=== EXERCISE ===
Please quote exactly the lines below from the line containing "(** A row of" to the line containing "Some path =>", both lines included, and nothing else.
─── DATA SHOWN ───
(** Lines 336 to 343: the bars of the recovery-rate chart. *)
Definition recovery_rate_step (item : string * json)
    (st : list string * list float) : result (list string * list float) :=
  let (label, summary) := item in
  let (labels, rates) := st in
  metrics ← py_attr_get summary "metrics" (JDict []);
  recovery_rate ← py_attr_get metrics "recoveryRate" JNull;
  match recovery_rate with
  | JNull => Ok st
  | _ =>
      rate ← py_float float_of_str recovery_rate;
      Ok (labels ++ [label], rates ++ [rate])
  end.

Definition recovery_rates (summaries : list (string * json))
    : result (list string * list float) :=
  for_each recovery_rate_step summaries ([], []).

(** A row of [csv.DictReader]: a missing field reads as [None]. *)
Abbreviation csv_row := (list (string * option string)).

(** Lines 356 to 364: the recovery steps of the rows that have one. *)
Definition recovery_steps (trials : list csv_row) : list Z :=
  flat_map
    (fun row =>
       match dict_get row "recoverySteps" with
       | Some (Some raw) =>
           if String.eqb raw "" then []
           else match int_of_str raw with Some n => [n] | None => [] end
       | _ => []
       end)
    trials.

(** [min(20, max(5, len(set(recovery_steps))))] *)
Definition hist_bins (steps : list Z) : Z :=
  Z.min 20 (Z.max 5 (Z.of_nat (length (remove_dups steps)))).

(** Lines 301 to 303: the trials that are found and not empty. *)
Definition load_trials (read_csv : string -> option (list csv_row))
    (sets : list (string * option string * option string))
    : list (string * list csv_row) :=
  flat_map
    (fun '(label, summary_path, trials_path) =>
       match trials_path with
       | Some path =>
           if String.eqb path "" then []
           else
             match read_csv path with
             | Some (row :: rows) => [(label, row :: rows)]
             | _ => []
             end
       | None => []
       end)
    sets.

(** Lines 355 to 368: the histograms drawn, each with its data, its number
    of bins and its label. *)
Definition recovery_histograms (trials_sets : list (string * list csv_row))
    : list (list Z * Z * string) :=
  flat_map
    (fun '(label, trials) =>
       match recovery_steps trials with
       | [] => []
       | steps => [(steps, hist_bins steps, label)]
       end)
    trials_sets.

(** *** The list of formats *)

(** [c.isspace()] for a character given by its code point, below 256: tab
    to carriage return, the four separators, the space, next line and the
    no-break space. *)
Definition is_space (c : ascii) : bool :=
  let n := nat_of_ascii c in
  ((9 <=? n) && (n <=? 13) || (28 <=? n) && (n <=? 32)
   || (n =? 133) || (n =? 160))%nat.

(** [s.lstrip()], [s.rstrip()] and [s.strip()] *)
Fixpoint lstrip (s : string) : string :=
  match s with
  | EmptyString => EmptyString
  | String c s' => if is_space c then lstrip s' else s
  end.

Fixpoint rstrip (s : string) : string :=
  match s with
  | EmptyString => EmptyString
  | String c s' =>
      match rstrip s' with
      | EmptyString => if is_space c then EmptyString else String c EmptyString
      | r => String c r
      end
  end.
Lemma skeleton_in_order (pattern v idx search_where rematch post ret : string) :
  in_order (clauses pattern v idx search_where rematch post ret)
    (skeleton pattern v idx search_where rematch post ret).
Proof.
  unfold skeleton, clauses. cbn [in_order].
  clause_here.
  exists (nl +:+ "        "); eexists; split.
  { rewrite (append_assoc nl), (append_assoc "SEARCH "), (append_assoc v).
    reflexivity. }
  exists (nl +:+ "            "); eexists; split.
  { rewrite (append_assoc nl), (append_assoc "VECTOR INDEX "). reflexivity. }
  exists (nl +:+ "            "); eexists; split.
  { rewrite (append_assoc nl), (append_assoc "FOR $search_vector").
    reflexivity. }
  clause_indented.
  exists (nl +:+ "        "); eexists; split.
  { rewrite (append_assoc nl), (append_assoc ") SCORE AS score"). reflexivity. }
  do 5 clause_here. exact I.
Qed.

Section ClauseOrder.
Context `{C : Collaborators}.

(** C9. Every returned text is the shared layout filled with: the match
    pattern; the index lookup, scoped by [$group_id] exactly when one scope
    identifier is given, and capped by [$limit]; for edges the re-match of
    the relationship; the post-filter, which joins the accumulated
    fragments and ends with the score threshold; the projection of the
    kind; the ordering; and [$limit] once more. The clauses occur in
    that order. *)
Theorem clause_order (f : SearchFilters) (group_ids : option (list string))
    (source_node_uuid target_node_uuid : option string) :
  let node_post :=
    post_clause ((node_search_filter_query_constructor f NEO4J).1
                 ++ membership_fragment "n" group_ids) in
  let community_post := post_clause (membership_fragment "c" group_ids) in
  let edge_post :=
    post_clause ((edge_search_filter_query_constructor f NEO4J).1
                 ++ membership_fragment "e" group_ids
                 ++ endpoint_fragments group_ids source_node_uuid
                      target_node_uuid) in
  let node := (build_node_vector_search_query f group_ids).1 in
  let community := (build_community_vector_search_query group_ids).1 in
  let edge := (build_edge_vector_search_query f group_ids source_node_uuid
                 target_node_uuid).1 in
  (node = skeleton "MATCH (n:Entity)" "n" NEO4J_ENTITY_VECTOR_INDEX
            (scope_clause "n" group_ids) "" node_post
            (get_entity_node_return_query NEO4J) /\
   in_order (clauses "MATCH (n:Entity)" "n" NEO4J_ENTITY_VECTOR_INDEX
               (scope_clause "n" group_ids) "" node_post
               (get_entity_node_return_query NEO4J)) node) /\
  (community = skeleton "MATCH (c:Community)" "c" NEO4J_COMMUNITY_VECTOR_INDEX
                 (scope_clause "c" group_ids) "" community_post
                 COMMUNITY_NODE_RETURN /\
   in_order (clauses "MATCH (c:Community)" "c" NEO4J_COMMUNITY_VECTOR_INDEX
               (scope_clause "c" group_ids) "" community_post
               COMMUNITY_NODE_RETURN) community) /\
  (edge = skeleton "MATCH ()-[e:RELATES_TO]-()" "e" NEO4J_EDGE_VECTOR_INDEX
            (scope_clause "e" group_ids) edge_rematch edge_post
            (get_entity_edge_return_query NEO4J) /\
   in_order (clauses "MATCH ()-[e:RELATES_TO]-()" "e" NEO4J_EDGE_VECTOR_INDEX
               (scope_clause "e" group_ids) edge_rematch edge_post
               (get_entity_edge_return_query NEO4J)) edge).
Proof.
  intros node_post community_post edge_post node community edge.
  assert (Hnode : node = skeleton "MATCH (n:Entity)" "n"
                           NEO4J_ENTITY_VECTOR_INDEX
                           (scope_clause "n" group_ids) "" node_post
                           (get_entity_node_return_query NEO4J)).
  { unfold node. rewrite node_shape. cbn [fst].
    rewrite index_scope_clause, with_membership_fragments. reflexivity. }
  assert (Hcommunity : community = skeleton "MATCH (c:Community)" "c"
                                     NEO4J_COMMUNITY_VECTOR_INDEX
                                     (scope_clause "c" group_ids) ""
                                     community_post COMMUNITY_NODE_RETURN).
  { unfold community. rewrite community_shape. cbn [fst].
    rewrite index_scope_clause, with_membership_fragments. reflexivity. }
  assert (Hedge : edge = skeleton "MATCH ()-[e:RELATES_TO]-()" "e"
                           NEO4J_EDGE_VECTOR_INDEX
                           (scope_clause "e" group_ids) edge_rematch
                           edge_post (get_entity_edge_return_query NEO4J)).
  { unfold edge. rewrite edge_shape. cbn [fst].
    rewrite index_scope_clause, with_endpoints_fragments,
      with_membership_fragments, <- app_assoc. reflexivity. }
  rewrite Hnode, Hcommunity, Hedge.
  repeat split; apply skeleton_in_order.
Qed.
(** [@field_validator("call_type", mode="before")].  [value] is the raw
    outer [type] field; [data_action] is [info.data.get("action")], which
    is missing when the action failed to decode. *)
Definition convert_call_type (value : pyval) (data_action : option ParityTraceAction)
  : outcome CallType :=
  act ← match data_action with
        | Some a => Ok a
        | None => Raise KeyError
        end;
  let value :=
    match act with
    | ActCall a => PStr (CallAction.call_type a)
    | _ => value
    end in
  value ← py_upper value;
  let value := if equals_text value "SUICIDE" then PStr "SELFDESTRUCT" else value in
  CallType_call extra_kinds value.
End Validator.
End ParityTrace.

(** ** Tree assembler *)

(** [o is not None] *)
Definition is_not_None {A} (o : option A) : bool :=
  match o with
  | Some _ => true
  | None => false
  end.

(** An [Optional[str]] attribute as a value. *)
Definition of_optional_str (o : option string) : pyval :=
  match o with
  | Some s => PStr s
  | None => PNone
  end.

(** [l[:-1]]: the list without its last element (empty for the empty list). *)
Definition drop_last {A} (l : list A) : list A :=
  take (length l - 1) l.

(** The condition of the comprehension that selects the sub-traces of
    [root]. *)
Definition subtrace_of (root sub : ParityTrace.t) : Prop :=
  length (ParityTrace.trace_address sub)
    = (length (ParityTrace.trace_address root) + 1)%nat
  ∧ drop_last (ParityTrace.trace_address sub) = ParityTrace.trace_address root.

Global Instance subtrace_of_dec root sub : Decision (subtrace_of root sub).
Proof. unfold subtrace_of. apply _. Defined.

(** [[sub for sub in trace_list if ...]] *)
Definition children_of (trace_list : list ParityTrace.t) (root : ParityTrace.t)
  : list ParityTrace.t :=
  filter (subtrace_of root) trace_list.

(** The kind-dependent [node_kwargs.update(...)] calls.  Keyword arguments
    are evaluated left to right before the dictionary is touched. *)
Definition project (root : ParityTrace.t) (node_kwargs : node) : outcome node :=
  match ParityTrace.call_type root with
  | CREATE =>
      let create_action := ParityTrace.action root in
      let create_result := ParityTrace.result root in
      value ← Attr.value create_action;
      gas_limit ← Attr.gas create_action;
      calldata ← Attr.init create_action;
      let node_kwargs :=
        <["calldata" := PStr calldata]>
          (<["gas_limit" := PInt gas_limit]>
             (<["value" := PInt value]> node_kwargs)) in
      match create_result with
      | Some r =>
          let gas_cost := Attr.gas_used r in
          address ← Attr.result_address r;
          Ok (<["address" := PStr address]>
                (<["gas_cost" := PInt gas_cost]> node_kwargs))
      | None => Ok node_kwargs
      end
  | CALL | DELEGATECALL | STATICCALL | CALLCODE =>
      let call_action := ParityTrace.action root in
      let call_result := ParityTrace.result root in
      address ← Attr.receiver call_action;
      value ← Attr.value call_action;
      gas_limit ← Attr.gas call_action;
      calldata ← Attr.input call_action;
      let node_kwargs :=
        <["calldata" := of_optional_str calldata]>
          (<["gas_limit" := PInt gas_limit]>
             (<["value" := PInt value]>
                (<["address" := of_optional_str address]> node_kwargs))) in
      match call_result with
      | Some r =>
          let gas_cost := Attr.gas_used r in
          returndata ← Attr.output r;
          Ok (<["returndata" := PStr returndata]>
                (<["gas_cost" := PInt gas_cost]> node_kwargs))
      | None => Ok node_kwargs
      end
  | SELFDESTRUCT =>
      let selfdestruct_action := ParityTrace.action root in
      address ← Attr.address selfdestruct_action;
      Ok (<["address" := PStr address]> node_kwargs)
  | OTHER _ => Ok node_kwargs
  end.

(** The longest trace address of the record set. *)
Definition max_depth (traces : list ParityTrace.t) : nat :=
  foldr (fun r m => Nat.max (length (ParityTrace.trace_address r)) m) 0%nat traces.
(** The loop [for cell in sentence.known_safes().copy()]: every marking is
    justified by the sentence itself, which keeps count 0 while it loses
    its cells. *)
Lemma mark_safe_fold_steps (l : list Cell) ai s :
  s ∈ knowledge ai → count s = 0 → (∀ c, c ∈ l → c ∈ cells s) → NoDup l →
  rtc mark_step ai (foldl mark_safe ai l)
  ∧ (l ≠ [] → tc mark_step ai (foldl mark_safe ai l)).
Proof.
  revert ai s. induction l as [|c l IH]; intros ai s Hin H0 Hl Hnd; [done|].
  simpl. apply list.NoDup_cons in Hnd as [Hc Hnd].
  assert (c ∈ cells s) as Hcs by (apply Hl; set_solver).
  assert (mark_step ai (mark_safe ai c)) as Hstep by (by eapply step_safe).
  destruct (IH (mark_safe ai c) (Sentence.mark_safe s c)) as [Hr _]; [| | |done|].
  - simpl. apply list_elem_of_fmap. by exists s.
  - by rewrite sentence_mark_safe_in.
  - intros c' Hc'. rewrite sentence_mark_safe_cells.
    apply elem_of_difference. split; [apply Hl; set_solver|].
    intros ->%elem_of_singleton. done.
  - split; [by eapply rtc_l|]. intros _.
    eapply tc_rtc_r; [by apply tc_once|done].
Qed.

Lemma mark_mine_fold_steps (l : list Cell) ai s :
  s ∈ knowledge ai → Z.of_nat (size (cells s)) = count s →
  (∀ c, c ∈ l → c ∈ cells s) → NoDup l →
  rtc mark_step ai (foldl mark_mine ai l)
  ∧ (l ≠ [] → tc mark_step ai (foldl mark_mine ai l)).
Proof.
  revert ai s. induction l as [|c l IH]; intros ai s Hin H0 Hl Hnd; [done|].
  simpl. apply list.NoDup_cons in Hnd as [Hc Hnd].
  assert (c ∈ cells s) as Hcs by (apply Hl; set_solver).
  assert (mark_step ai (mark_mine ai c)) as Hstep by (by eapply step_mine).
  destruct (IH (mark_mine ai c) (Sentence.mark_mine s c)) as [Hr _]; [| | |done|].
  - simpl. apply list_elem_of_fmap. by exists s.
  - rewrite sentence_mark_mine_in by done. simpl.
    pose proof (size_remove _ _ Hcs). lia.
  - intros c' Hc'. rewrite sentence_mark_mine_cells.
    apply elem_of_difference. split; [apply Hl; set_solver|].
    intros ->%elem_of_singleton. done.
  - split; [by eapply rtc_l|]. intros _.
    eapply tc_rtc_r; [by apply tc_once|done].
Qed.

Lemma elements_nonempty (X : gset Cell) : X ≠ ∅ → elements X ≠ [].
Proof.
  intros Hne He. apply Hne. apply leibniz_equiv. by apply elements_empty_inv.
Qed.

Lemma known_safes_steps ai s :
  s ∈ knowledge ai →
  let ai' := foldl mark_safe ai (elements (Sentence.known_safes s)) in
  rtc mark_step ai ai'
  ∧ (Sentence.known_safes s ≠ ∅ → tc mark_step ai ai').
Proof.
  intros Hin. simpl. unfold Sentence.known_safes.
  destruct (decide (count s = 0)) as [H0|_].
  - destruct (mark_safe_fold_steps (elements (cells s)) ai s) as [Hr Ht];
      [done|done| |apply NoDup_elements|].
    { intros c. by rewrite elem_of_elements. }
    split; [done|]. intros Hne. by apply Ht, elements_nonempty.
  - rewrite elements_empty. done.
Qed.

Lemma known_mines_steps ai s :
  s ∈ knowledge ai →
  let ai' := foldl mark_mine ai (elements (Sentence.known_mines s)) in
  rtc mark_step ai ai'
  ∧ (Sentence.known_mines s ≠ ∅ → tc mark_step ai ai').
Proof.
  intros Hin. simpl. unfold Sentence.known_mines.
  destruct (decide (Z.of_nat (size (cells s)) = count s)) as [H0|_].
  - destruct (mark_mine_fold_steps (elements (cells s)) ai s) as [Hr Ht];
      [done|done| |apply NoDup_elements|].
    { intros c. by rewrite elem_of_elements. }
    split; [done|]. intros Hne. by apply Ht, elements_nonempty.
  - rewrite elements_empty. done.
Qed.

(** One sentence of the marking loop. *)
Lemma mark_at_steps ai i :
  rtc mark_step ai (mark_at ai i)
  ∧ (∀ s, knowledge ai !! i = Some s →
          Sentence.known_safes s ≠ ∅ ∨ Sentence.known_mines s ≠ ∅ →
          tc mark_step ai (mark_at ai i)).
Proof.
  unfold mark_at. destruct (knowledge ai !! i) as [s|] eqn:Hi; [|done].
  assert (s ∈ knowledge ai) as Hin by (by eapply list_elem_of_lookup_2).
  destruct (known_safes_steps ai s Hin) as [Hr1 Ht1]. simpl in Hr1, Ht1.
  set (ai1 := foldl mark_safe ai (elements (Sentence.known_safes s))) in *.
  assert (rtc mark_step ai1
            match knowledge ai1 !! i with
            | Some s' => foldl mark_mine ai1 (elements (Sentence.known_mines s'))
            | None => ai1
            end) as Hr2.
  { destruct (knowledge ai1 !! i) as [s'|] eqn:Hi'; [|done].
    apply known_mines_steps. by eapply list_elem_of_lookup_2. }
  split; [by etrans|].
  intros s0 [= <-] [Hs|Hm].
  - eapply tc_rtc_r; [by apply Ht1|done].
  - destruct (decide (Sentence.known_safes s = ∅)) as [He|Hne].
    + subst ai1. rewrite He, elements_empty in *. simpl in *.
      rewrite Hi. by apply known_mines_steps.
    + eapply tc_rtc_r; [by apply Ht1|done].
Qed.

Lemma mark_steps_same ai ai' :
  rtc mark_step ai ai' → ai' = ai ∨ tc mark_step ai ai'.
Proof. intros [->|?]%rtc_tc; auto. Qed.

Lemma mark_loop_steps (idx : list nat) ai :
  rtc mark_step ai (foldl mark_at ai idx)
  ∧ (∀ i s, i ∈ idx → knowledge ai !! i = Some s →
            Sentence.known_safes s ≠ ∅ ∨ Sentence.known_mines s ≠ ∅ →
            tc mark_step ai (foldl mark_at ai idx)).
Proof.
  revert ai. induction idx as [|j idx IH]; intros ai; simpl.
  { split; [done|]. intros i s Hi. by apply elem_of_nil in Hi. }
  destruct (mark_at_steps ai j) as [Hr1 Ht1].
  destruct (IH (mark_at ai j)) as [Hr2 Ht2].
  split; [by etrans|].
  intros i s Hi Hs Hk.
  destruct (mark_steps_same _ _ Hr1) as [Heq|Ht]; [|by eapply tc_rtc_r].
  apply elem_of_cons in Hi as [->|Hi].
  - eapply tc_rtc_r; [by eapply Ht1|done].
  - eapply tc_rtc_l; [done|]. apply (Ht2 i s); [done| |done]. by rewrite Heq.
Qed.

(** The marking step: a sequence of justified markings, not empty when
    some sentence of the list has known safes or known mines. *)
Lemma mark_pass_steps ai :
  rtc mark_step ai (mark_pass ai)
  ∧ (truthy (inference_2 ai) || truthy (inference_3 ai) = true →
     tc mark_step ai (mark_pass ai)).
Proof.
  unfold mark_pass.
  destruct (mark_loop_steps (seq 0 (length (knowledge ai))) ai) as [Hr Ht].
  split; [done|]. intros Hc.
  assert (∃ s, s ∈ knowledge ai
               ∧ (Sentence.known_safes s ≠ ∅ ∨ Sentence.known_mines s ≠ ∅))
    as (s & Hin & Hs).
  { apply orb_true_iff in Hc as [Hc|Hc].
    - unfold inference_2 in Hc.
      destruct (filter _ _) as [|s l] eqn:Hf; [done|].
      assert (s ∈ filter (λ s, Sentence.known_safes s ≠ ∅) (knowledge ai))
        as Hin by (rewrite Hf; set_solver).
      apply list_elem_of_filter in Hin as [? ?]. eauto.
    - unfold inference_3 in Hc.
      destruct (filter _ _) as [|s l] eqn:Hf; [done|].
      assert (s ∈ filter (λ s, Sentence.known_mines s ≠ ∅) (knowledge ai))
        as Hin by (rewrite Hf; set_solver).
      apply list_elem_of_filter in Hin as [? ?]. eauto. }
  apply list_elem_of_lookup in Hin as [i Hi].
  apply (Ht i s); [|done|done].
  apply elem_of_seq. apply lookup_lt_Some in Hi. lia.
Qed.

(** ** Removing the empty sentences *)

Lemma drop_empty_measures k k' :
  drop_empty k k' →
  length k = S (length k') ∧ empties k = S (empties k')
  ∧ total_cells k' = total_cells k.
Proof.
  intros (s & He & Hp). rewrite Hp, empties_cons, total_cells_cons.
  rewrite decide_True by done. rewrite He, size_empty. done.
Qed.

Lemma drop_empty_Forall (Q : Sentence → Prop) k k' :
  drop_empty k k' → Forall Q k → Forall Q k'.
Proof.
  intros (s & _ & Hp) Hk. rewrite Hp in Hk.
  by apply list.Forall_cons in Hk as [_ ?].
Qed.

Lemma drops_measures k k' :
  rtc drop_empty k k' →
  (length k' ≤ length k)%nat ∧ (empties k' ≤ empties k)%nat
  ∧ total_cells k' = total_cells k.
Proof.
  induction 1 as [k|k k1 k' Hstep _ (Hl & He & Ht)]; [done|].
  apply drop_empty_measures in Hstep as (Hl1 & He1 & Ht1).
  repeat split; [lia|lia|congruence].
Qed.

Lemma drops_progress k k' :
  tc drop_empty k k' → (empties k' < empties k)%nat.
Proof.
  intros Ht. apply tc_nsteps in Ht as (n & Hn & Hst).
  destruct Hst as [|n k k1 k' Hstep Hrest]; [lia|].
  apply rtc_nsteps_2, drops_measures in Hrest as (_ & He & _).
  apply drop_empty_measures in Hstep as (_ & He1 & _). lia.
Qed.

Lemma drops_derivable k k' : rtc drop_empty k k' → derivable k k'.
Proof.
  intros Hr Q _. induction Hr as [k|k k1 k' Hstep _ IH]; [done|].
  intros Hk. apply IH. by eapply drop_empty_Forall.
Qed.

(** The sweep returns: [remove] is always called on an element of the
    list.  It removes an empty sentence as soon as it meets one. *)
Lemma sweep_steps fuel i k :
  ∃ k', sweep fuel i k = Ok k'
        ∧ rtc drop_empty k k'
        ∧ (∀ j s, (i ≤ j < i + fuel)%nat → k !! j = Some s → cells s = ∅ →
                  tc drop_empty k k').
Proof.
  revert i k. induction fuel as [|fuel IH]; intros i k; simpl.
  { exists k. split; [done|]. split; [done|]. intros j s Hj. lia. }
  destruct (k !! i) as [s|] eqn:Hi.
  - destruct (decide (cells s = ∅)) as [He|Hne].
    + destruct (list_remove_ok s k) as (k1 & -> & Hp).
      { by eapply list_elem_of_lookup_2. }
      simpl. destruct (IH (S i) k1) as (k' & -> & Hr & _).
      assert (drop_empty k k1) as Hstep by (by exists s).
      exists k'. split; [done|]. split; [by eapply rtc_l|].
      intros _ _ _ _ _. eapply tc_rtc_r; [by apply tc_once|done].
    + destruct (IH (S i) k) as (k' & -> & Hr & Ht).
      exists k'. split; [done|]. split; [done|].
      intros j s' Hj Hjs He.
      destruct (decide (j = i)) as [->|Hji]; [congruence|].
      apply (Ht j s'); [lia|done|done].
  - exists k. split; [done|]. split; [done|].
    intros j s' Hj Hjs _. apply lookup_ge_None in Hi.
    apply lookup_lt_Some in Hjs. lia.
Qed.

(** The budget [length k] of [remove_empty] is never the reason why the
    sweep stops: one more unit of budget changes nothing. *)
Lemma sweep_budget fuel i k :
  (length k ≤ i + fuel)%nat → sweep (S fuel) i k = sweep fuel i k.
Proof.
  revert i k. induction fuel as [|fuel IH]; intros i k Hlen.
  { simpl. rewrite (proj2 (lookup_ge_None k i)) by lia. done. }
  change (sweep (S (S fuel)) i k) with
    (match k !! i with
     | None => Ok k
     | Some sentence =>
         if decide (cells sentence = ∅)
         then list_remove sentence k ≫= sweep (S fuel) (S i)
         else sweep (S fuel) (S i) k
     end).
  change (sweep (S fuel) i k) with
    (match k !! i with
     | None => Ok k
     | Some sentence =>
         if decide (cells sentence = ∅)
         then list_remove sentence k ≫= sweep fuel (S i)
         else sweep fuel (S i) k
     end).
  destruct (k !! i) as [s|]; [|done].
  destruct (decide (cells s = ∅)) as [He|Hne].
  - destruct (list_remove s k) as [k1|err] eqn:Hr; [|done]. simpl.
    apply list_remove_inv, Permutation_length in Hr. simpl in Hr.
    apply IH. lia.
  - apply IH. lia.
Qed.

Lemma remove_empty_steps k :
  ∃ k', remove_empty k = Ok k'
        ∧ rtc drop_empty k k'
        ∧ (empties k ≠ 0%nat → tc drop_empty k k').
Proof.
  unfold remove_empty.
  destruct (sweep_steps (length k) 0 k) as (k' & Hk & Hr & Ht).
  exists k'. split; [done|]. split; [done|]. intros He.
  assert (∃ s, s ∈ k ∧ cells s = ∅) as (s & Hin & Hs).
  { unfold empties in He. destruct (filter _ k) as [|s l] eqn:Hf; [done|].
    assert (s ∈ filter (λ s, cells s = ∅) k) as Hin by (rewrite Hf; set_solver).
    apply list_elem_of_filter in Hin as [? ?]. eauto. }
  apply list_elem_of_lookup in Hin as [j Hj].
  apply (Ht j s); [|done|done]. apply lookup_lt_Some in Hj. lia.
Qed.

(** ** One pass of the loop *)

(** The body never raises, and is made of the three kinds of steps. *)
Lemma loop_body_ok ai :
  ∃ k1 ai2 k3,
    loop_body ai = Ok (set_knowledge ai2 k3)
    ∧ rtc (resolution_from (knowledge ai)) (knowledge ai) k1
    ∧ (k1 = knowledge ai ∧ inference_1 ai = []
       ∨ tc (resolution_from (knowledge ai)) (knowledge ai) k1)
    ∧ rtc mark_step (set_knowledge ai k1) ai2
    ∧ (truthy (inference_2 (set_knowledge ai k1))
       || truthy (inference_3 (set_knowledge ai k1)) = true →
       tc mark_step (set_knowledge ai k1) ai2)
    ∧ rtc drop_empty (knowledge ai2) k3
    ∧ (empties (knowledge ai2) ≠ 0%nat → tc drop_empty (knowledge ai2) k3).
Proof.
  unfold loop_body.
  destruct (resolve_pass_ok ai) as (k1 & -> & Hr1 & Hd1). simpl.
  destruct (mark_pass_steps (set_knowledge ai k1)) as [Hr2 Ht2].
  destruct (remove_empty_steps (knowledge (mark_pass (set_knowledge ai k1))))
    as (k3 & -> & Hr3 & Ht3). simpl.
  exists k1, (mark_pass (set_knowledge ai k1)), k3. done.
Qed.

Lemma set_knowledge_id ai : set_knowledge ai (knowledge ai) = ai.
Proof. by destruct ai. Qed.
───
=== ANSWER TO THIS PROBLEM ===
(** A row of [csv.DictReader]: a missing field reads as [None]. *)
Abbreviation csv_row := (list (string * option string)).

(** Lines 356 to 364: the recovery steps of the rows that have one. *)
Definition recovery_steps (trials : list csv_row) : list Z :=
  flat_map
    (fun row =>
       match dict_get row "recoverySteps" with
       | Some (Some raw) =>
           if String.eqb raw "" then []
           else match int_of_str raw with Some n => [n] | None => [] end
       | _ => []
       end)
    trials.

(** [min(20, max(5, len(set(recovery_steps))))] *)
Definition hist_bins (steps : list Z) : Z :=
  Z.min 20 (Z.max 5 (Z.of_nat (length (remove_dups steps)))).

(** Lines 301 to 303: the trials that are found and not empty. *)
Definition load_trials (read_csv : string -> option (list csv_row))
    (sets : list (string * option string * option string))
    : list (string * list csv_row) :=
  flat_map
    (fun '(label, summary_path, trials_path) =>
       match trials_path with
       | Some path =>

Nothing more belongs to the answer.